"""

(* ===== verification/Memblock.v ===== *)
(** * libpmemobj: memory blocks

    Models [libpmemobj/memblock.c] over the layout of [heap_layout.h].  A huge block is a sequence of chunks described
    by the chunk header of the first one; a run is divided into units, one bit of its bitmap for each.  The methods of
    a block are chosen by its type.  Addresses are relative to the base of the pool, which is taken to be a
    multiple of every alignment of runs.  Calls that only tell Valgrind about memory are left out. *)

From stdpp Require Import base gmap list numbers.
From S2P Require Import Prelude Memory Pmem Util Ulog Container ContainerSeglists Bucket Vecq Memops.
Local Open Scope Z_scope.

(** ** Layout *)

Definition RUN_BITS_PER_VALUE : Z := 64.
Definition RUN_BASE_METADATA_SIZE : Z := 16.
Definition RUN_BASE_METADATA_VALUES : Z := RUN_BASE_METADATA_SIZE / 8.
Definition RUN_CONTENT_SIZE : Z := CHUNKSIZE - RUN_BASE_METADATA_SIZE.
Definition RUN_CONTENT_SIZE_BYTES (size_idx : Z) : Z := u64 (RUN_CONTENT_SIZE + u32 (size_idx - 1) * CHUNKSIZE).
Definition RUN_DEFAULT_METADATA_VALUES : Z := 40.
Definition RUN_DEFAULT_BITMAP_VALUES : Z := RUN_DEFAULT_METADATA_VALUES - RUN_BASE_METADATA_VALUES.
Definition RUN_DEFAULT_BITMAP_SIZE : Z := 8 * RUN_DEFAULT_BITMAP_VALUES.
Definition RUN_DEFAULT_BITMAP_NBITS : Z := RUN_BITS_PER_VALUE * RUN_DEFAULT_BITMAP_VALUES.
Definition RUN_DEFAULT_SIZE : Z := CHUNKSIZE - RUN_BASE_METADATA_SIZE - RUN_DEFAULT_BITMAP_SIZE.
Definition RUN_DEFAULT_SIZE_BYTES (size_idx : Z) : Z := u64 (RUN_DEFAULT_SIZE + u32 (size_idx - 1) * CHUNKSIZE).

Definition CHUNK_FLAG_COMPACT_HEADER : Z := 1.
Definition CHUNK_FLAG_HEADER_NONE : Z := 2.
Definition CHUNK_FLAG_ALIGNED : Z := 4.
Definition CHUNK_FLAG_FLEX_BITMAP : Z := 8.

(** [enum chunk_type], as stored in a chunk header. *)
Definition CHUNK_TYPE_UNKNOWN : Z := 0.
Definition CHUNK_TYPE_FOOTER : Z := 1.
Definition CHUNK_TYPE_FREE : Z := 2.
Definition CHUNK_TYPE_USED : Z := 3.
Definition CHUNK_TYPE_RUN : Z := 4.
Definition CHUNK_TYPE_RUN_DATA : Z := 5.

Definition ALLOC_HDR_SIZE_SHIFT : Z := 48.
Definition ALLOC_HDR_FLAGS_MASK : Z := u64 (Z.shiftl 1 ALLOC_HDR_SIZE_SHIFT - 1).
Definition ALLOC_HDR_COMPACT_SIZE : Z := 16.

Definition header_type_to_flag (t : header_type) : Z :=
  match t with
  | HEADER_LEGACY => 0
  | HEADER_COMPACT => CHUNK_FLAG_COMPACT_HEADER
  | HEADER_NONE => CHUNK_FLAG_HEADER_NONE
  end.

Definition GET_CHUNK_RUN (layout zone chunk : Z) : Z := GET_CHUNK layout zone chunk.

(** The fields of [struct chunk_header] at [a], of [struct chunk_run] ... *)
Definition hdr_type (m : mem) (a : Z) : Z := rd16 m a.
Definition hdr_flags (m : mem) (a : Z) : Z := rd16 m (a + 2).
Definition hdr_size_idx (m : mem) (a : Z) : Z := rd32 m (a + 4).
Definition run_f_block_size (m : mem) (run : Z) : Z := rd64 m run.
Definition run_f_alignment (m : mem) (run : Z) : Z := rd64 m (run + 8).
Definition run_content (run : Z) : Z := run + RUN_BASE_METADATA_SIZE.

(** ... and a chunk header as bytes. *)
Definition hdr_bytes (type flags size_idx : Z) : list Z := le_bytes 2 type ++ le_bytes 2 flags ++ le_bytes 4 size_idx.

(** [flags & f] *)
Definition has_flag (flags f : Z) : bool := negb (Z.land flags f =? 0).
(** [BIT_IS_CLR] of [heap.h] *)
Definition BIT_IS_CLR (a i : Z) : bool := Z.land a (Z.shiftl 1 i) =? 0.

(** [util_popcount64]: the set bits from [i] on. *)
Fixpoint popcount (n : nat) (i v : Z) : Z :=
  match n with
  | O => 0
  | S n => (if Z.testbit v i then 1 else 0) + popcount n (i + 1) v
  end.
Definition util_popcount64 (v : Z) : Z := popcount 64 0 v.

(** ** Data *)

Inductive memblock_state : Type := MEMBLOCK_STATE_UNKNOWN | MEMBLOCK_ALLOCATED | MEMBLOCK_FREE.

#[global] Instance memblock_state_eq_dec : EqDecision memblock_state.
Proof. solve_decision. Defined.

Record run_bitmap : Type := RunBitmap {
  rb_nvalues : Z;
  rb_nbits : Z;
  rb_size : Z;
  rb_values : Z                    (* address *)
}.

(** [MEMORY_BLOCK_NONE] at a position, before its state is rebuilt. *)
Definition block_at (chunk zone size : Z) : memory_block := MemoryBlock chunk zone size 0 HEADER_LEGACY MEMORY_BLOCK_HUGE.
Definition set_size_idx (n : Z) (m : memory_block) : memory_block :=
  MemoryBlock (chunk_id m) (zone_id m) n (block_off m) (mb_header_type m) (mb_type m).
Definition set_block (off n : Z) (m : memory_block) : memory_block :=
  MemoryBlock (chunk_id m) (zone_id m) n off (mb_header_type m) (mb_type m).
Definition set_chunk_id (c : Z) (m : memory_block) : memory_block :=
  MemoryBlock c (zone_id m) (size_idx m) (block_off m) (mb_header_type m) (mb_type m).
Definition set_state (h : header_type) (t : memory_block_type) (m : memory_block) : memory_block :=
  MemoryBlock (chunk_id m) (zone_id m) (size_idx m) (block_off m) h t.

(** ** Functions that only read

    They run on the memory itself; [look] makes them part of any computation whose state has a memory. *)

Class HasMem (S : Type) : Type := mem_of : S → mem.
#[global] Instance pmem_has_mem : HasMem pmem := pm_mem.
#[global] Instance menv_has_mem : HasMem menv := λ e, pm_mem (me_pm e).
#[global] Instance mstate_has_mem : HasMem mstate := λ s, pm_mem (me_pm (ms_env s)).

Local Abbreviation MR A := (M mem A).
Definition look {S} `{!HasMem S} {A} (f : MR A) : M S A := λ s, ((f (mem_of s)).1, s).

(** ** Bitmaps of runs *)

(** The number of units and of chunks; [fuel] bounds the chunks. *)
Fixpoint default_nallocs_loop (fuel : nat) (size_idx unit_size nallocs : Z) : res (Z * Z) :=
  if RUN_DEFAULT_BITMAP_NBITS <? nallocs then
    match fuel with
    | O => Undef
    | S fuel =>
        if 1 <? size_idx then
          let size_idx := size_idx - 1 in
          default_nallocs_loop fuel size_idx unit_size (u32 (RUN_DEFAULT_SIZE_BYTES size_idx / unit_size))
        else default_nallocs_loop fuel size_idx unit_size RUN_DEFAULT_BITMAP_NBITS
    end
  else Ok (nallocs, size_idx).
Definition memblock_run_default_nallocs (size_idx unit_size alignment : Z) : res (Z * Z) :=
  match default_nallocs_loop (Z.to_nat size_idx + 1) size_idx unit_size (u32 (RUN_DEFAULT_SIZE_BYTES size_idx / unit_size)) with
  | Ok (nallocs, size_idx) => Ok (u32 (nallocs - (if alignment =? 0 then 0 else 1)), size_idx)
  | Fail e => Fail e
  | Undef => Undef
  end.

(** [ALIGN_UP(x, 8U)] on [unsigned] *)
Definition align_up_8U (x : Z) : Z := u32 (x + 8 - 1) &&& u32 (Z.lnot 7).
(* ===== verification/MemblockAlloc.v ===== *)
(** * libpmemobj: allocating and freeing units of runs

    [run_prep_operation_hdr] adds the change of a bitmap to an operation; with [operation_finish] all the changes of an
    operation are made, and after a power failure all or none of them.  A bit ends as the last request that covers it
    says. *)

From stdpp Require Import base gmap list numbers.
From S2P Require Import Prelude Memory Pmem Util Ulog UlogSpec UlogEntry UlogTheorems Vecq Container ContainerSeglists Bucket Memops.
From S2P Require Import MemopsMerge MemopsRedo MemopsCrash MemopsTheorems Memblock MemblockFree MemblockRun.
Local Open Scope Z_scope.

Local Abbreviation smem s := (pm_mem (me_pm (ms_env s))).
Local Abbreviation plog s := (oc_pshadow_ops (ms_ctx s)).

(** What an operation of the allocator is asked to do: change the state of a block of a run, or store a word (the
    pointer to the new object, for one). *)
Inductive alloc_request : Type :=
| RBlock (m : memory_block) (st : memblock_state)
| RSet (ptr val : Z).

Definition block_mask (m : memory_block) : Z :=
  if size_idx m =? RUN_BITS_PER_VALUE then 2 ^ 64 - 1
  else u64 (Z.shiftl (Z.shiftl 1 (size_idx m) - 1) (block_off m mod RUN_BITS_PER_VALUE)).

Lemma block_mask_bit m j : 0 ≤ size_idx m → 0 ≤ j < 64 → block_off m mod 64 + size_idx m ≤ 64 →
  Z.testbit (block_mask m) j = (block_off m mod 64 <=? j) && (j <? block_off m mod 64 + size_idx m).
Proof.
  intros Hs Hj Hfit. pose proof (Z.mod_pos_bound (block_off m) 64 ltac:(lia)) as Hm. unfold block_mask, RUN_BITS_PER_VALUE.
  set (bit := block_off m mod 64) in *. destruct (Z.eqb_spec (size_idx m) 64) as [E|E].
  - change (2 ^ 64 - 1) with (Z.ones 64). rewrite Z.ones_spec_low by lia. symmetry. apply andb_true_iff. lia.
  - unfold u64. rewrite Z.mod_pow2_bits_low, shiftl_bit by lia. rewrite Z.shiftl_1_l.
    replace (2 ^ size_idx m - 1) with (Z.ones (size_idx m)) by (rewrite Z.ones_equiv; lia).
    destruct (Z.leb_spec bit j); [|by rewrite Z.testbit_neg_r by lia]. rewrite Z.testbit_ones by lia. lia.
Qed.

"""

Look for the word "fuel" in the listing above, and copy every line where you find it.

(** The number of units and of chunks; [fuel] bounds the chunks. *)
Fixpoint default_nallocs_loop (fuel : nat) (size_idx unit_size nallocs : Z) : res (Z * Z) :=
    match fuel with
    | S fuel =>
          default_nallocs_loop fuel size_idx unit_size (u32 (RUN_DEFAULT_SIZE_BYTES size_idx / unit_size))
        else default_nallocs_loop fuel size_idx unit_size RUN_DEFAULT_BITMAP_NBITS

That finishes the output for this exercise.